Il y a chez certain·es écrivain·es – ou chez tous·tes les écrivain·es dignes de ce nom ? – la tentation d’atteindre une vérité, celle de leur regard, de la vie telle qu’ils et elles la voient, et de la transmettre. La vérité, “simplement le nom donné à ce qu’on cherche et qui se dérobe toujours”, écrit Ernaux dans la préface du recueil de Mireille Best, Les Mots de hasard, qui vient de paraître (Gallimard/L’Imaginaire).
De la page à l’écran…
Afin de la saisir au plus juste, au plus près, il s’agirait parfois de s’écarter de l’objet livre ? Ne pas trahir le réel, c’est in fine le filmer ? Annie Ernaux est récemment passée au cinéma, montrant la réalité de sa vie de femme des années 1970-1980 à travers le montage de petits films de famille en super-8, un home cinema vrai de vrai, sans mise en scène, sans enjolivement, gauche comme on l’est dans la vie.

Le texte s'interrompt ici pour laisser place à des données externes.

(* ===== verification/TGC.v ===== *)
(** * The traffic controller (pkg/tgc/tgc.go)

    [podTGC] reacts to the two ConfigMaps.  The handlers take the controller's
    lock and run one at a time; [createNetBatTgenClients] leaves each client
    to a goroutine that does not take it, so those run between handlers.  The
    protocol modules, their servers and clients are behind the interfaces of
    pkg/util/util.go ([Protocols]); their state is [S]. *)
From S2P Require Import Prelude GoInt Strconv GoStrings Net Pair Pairing Config.

(** ProtocolServerModule and ServerImpl, ProtocolClientModule and ClientImpl.
    [protoServers] and [protoClients] are the registered modules in the order
    Go walks the maps; servers and clients are objects named by address.  A
    client holds the pointer to its pair, and setting it up writes there. *)
Class Protocols := {
  S : Type;
  protoServers : list string;
  protoClients : list string;
  server_LoadBatProfileConfig : string -> profile -> ST S unit;
  CreateServer : string -> string -> string -> Z -> ST S nat;   (* protocol, ip, interface, buffer *)
  TearDownServer : nat -> ST S unit;
  client_LoadBatProfileConfig : string -> profile -> ST S unit;
  CreateClient : string -> nat -> BatPair -> Z -> ST S nat;     (* protocol, pair, what it holds, buffer *)
  SetupConnection : nat -> ST (list BatPair * S) unit;
  TearDownConnection : nat -> ST S unit;
  start : nat -> ST S unit                                      (* the client's three goroutines *)
}.

Module tgc.

Definition netBatPairing : string := "net-bat-pairing".
Definition netBatProfile : string := "net-bat-profile".

(** The controller, and the configuration object it alone holds. *)
Record podTGC := mkPodTGC {
  socketReadBufferSize : Z;
  podName : string;
  namespace : string;
  config : option util.config;
  netBatPairs : option (list nat);                (* addresses of the pairs; None for nil *)
  netPairResourceVersion : string;
  serversMap : gmap string (list nat)
}.

Definition set_config (c : option util.config) (tg : podTGC) : podTGC :=
  mkPodTGC (socketReadBufferSize tg) (podName tg) (namespace tg) c (netBatPairs tg)
    (netPairResourceVersion tg) (serversMap tg).
Definition set_netBatPairs (ps : option (list nat)) (tg : podTGC) : podTGC :=
  mkPodTGC (socketReadBufferSize tg) (podName tg) (namespace tg) (config tg) ps
    (netPairResourceVersion tg) (serversMap tg).
Definition set_netPairResourceVersion (v : string) (tg : podTGC) : podTGC :=
  mkPodTGC (socketReadBufferSize tg) (podName tg) (namespace tg) (config tg) (netBatPairs tg)
    v (serversMap tg).
Definition set_serversMap (m : gmap string (list nat)) (tg : podTGC) : podTGC :=
  mkPodTGC (socketReadBufferSize tg) (podName tg) (namespace tg) (config tg) (netBatPairs tg)
    (netPairResourceVersion tg) m.

(** ** The registered modules

    The [init] functions of the protocol packages fill two maps of the package
    before [main] runs. *)
Section Registration.
Context {ProtocolServerModule ProtocolClientModule : Type}.
Definition RegisterProtocolServer (protocol : string) (server : ProtocolServerModule)
    (protoServers : gmap string ProtocolServerModule) : gmap string ProtocolServerModule :=
  <[protocol := server]> protoServers.
Definition RegisterProtocolClient (protocol : string) (client : ProtocolClientModule)
    (protoClients : gmap string ProtocolClientModule) : gmap string ProtocolClientModule :=
  <[protocol := client]> protoClients.
End Registration.

(** [NewPodTGController] *)
Definition NewPodTGController (podName namespace : string) (readBufferSize : Z) : podTGC :=
  mkPodTGC readBufferSize podName namespace None None "" ∅.

(** A goroutine of [createNetBatTgenClients], by what it does next. *)
Inductive task :=
| TCreate (pair : nat)        (* make the map, create the client *)
| TSetup (pair : nat)         (* SetupConnection *)
| TStart (pair : nat).        (* start the three goroutines *)

Section Controller.
Context `{JsonSource} `{Yaml} `{Protocols}.

Record world := mkWorld {
  w_tg : podTGC;
  w_pairs : list BatPair;       (* the pairs ever made; a pair's address is its index *)
  w_tasks : list task;
  w_ext : S
}.

Definition M (A : Type) : Type := ST world A.
Definition tget {A} (f : podTGC -> A) : M A := gets (fun w => f (w_tg w)).
Definition tupd (f : podTGC -> podTGC) : M unit :=
  modify (fun w => mkWorld (f (w_tg w)) (w_pairs w) (w_tasks w) (w_ext w)).
(** A call on a protocol module, a server or a client. *)
Definition call {A} (m : ST S A) : M A := fun w =>
  let '(r, s) := m (w_ext w) in (r, mkWorld (w_tg w) (w_pairs w) (w_tasks w) s).
(** What a client may change in a pair: the pending requests, the destination. *)
Definition written (old new : BatPair) : BatPair :=
  set_Destination (pair_Destination new) (set_PendingRequestsMap (PendingRequestsMap new) old).
Definition written_pairs (ps qs : list BatPair) : list BatPair :=
  imap (fun a p => match qs !! a with Some q => written p q | None => p end) ps.
(** A call on a client that works on its pair. *)
Definition call_pairs {A} (m : ST (list BatPair * S) A) : M A := fun w =>
  let '(r, (ps, s)) := m (w_pairs w, w_ext w) in
  (r, mkWorld (w_tg w) (written_pairs (w_pairs w) ps) (w_tasks w) s).
Definition spawn (t : task) : M unit :=
  modify (fun w => mkWorld (w_tg w) (w_pairs w) (w_tasks w ++ [t]) (w_ext w)).

Definition nil_deref : string := "runtime error: invalid memory address or nil pointer dereference".
Definition deref {A} (o : option A) : M A := lift (or_panic nil_deref o).

(** [p.f] for the pair at an address (always one of the heap). *)
Definition pair_at (a : nat) : M BatPair :=
  let! ps := gets w_pairs in deref (ps !! a).
Definition upd_pair (a : nat) (f : BatPair -> BatPair) : M unit :=
  modify (fun w => mkWorld (w_tg w) (alter f a (w_pairs w)) (w_tasks w) (w_ext w)).
(** A new array of pairs, and its addresses. *)
Definition alloc_pairs (ps : list BatPair) : M (list nat) := fun w =>
  (Ok (seq (length (w_pairs w)) (length ps)),
   mkWorld (w_tg w) (w_pairs w ++ ps) (w_tasks w) (w_ext w)).

Fixpoint for_each {A} (l : list A) (body : A -> M unit) : M unit :=
  match l with
  | [] => ret tt
  | x :: l => let! _ := body x in for_each l body
  end.

(** An error that is logged and passed over. *)
Definition ignore {A} (m : M A) : M (option A) := fun w =>
  match m w with
  | (Ok a, w') => (Ok (Some a), w')
  | (Err _, w') => (Ok None, w')
  | (Panic p, w') => (Panic p, w')
  end.

(** ** Clients *)

Definition createNetBatTgenClients : M unit :=
  let! ps := tget netBatPairs in
  for_each (default [] ps) (fun a => spawn (TCreate a)).

(** [pair.ClientConnection.TearDownConnection()] *)
Definition tearDownPair (a : nat) : M unit :=
  let! p := pair_at a in
  let! c := deref (ClientConnection p) in
  call (TearDownConnection c).

Definition restartNetBatTgenClients : M unit :=
  let! ps := tget netBatPairs in
  match ps with
  | None => ret tt
  | Some l => let! _ := for_each l tearDownPair in createNetBatTgenClients
  end.

Definition deleteNetBatTgenClients : M unit :=
  let! ps := tget netBatPairs in
  match ps with
  | None => ret tt
  | Some l => let! _ := for_each l tearDownPair in tupd (set_netBatPairs None)
  end.

(** What a goroutine does up to its next visible point, and where it is then. *)
Definition run_task (t : task) : M (option task) :=
  match t with
  | TCreate a =>
      let! _ := upd_pair a (set_PendingRequestsMap ∅) in
      let! p := pair_at a in
      if decide (TrafficProfile p ∈ protoClients) then
        let! n := tget socketReadBufferSize in
        let! r := ignore (call (CreateClient (TrafficProfile p) a p n)) in
        match r with
        | None => ret None
        | Some c => let! _ := upd_pair a (set_ClientConnection (Some c)) in ret (Some (TSetup a))
        end
      else ret None
  | TSetup a =>
      let! p := pair_at a in
      let! c := deref (ClientConnection p) in
      let! r := ignore (call_pairs (SetupConnection c)) in
      match r with None => ret None | Some _ => ret (Some (TStart a)) end
  | TStart a =>
      let! p := pair_at a in
      let! c := deref (ClientConnection p) in
      let! _ := call (start c) in ret None
  end.

(** ** Servers *)

(** [walk] is the order in which [range] visits the map. *)
Definition server_walk : Type := gmap string (list nat) -> list (string * list nat).
Definition stopServers (walk : server_walk) : M unit :=
  let! m := tget serversMap in
  for_each (walk m) (fun '(_, servers) => for_each servers (fun s => call (TearDownServer s))).

(** One server per interface; an interface whose server fails is left out. *)
Fixpoint createServers (protocol : string) (ifs : list (string * string)) : M (list nat) :=
  match ifs with
  | [] => ret []
  | (ifName, ip) :: ifs =>
      let! n := tget socketReadBufferSize in
      let! r := ignore (call (CreateServer protocol ip ifName n)) in
      let! rest := createServers protocol ifs in
      ret (match r with Some s => s :: rest | None => rest end)
  end.

(** ** The handlers

    An error in a handler is logged and ends it: [handler] makes it a normal
    return, so the steps below never end in an error. *)
Definition handler (m : M unit) : M unit := let! _ := ignore m in ret tt.

(** [tg.config] used through its interface: nil panics. *)
Definition the_config : M util.config := let! c := tget config in deref c.

(** What the environment gives a handler: decompression, the results of
    [GetInterfaces] and [GetNetInterfaces] (in the order the map is walked),
    the walk over the groups of pairs, the random numbers, and the walk over
    the servers. *)
Record env := mkEnv {
  e_gunzip : string -> outcome string;
  e_interfaces : outcome (list (string * string));
  e_netInterfaces : outcome (list (string * string));
  e_groups : gmap string (list BatPair) -> list (list BatPair);
  e_intn : Z -> Z;
  e_walk : server_walk
}.

Definition env_ok (e : env) : Prop :=
  walk_ok (e_groups e) /\ intn_ok (e_intn e) /\ forall m, e_walk e m ≡ₚ map_to_list m.

(** The pairs of a ConfigMap for this pod. *)
Definition parsed (e : env) (cm : ConfigMap) : M (list BatPair) := fun w =>
  (handleAddNetBatConfigMap (cm_Data cm) (e_gunzip e) (namespace (w_tg w)) (podName (w_tg w))
     (e_interfaces e) (let* l := e_netInterfaces e in Ok (list_to_map l)) (e_groups e) (e_intn e), w).

Definition handleNetBatPairingAddEvent (e : env) (cm : ConfigMap) : M unit :=
  let! batPairs := parsed e cm in
  let! addrs := alloc_pairs batPairs in
  let! _ := tupd (set_netBatPairs (Some addrs)) in
  let! c := tget config in
  match c with Some _ => createNetBatTgenClients | None => ret tt end.

(** The profile's Add handler; [ifs] is the result of [GetNetInterfaces], in
    the order it is walked. *)
Definition AddProfile (cm : ConfigMap) (ifs : outcome (list (string * string))) : M unit :=
  handler (
    let! c := lift (util.LoadConfig cm) in
    let! _ := tupd (set_config (Some c)) in
    let! ifs := lift ifs in
    let! _ := for_each protoServers (fun protocol =>
      let! c := the_config in
      let! _ := call (server_LoadBatProfileConfig protocol (util.GetProfileMap c)) in
      let! servers := createServers protocol ifs in
      tupd (fun tg => set_serversMap (<[protocol := servers]> (serversMap tg)) tg)) in
    let! _ := for_each protoClients (fun protocol =>
      let! c := the_config in
      call (client_LoadBatProfileConfig protocol (util.GetProfileMap c))) in
    let! ps := tget netBatPairs in
    match ps with Some _ => createNetBatTgenClients | None => ret tt end).

(** [util.ReLoadConfig(cm, tg.config)]: the object is changed in place. *)
Definition reload (cm : ConfigMap) (c : util.config) : M unit := fun w =>
  let '(r, c') := util.ReLoadConfig cm c in
  (r, mkWorld (set_config (Some c') (w_tg w)) (w_pairs w) (w_tasks w) (w_ext w)).

Definition UpdateProfile (cm : ConfigMap) : M unit :=
  let! c := the_config in
  if decide (cm_ResourceVersion cm = util.GetResourceVersion c) then ret tt else
  handler (
    let suspendOld := util.SuspendTraffic c in
    let! _ := reload cm c in
    let! _ := for_each protoServers (fun protocol =>
      let! c := the_config in
      call (server_LoadBatProfileConfig protocol (util.GetProfileMap c))) in
    let! _ := for_each protoClients (fun protocol =>
      let! c := the_config in
      call (client_LoadBatProfileConfig protocol (util.GetProfileMap c))) in
    let! c := the_config in
    if negb (Bool.eqb suspendOld (util.SuspendTraffic c)) then ret tt
    else restartNetBatTgenClients).

Definition DeleteProfile (walk : server_walk) : M unit :=
  let! _ := stopServers walk in tupd (set_config None).

Definition AddPairing (e : env) (cm : ConfigMap) : M unit :=
  let! _ := tupd (set_netPairResourceVersion (cm_ResourceVersion cm)) in
  handler (handleNetBatPairingAddEvent e cm).

Definition UpdatePairing (e : env) (cm : ConfigMap) : M unit :=
  let! v := tget netPairResourceVersion in
  if decide (cm_ResourceVersion cm = v) then ret tt else
  let! _ := tupd (set_netPairResourceVersion (cm_ResourceVersion cm)) in
  let! _ := deleteNetBatTgenClients in
  handler (handleNetBatPairingAddEvent e cm).

Definition DeletePairing : M unit :=
  let! _ := tupd (set_netPairResourceVersion "") in deleteNetBatTgenClients.

(** After the informer has stopped. *)
Definition StopTGC (walk : server_walk) : M unit :=
  let! _ := deleteNetBatTgenClients in stopServers walk.

(** ** The informer's events *)
Inductive event :=
| EAdd (cm : ConfigMap)
| EUpdate (cm : ConfigMap)
| EDelete (cm : ConfigMap)
| EStop.

Definition handle (e : env) (ev : event) : M unit :=
  match ev with
  | EAdd cm =>
      if decide (cm_Name cm = netBatPairing) then AddPairing e cm
      else if decide (cm_Name cm = netBatProfile) then AddProfile cm (e_netInterfaces e)
      else ret tt
  | EUpdate cm =>
      if decide (cm_Name cm = netBatPairing) then UpdatePairing e cm
      else if decide (cm_Name cm = netBatProfile) then UpdateProfile cm
      else ret tt
  | EDelete cm =>
      if decide (cm_Name cm = netBatPairing) then DeletePairing
      else if decide (cm_Name cm = netBatProfile) then DeleteProfile (e_walk e)
      else ret tt
  | EStop => StopTGC (e_walk e)
  end.

(** Events and goroutines, interleaved. A panic ends the process: no step. *)
Inductive label := LEvent (ev : event) | LTask (t : task).

Inductive step : world -> label -> world -> Prop :=
| step_event e ev w w' : env_ok e -> handle e ev w = (Ok tt, w') -> step w (LEvent ev) w'
| step_task l1 t l2 tg ps s next w' :
    run_task t (mkWorld tg ps (l1 ++ l2) s) = (Ok next, w') ->
    step (mkWorld tg ps (l1 ++ t :: l2) s) (LTask t)
      (mkWorld (w_tg w') (w_pairs w')
         (match next with Some t' => w_tasks w' ++ [t'] | None => w_tasks w' end) (w_ext w')).

End Controller.
End tgc.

Christine Angot a fait un parcours similaire. En 1997, elle signe Les Autres, détournant sa focale d’elle-même pour la tourner vers les autres, et dans La Petite Foule, en 2014, elle saisit encore les autres, leurs conversations, leurs gestes. Angot a adopté un mode d’écriture au plus simple pour dire son père, ses actes violents et criminels, l’inceste qu’il lui a fait subir. Mais aussi les mots des autres, tels qu’ils et elles les disent pour mieux montrer ce qu’ils disent d’eux et elles. Cette année, elle passe au cinéma avec Une famille (le 20 mars en salle, lire notre entretien dans notre numéro en kiosque), pour filmer ces autres autour et proches d’elle, leurs réactions face au viol qu’elle a subi. Une façon percutante de poursuivre Le Voyage dans l’Est, de l’entraîner vers son apogée. C’est puissant, bouleversant, et imparable comme démonstration des mécanismes du gaslighting que subissent trop souvent les victimes.
…en passant par les planches
D’une autre manière, en mars aussi, Virginie Despentes passe à la mise en scène au théâtre avec Woke, une “pièce” écrite à plusieurs (Despentes, Paul B. Preciado, Anne Pauly et Julien Delmaire), interprétée par ces quatre auteur·rices-là sur la scène du théâtre comme une conversation entre eux et elles autour de la liberté, de l’amitié, du féminisme, etc. Comme si le dispositif du dialogue (sur ces mêmes questions) mis en place dans Cher Connard (Grasset, 2022) culminait dans la vérité de ces corps et de leur voix et de leurs propres mots sur scène.
On l’écrivait la semaine dernière au sujet de Truman Capote, le danger à vouloir exhiber la vérité de ce que l’on a vu et entendu sans aucun filtre, dans toute sa crudité, sa cruauté, c’est le suicide littéraire. À moins, à un moment de sa trajectoire, de changer de média, comme Ernaux, Angot et Despentes, comme un prolongement de leur geste littéraire.
Extérieurs – Annie Ernaux & la photographie à la MEP, Paris, du 28 février au 26 mai.
Une famille de Christine Angot, en salle le 20 mars.
Woke de Virginie Despentes au Théâtre du Nord, Lille, du 12 au 16 mars.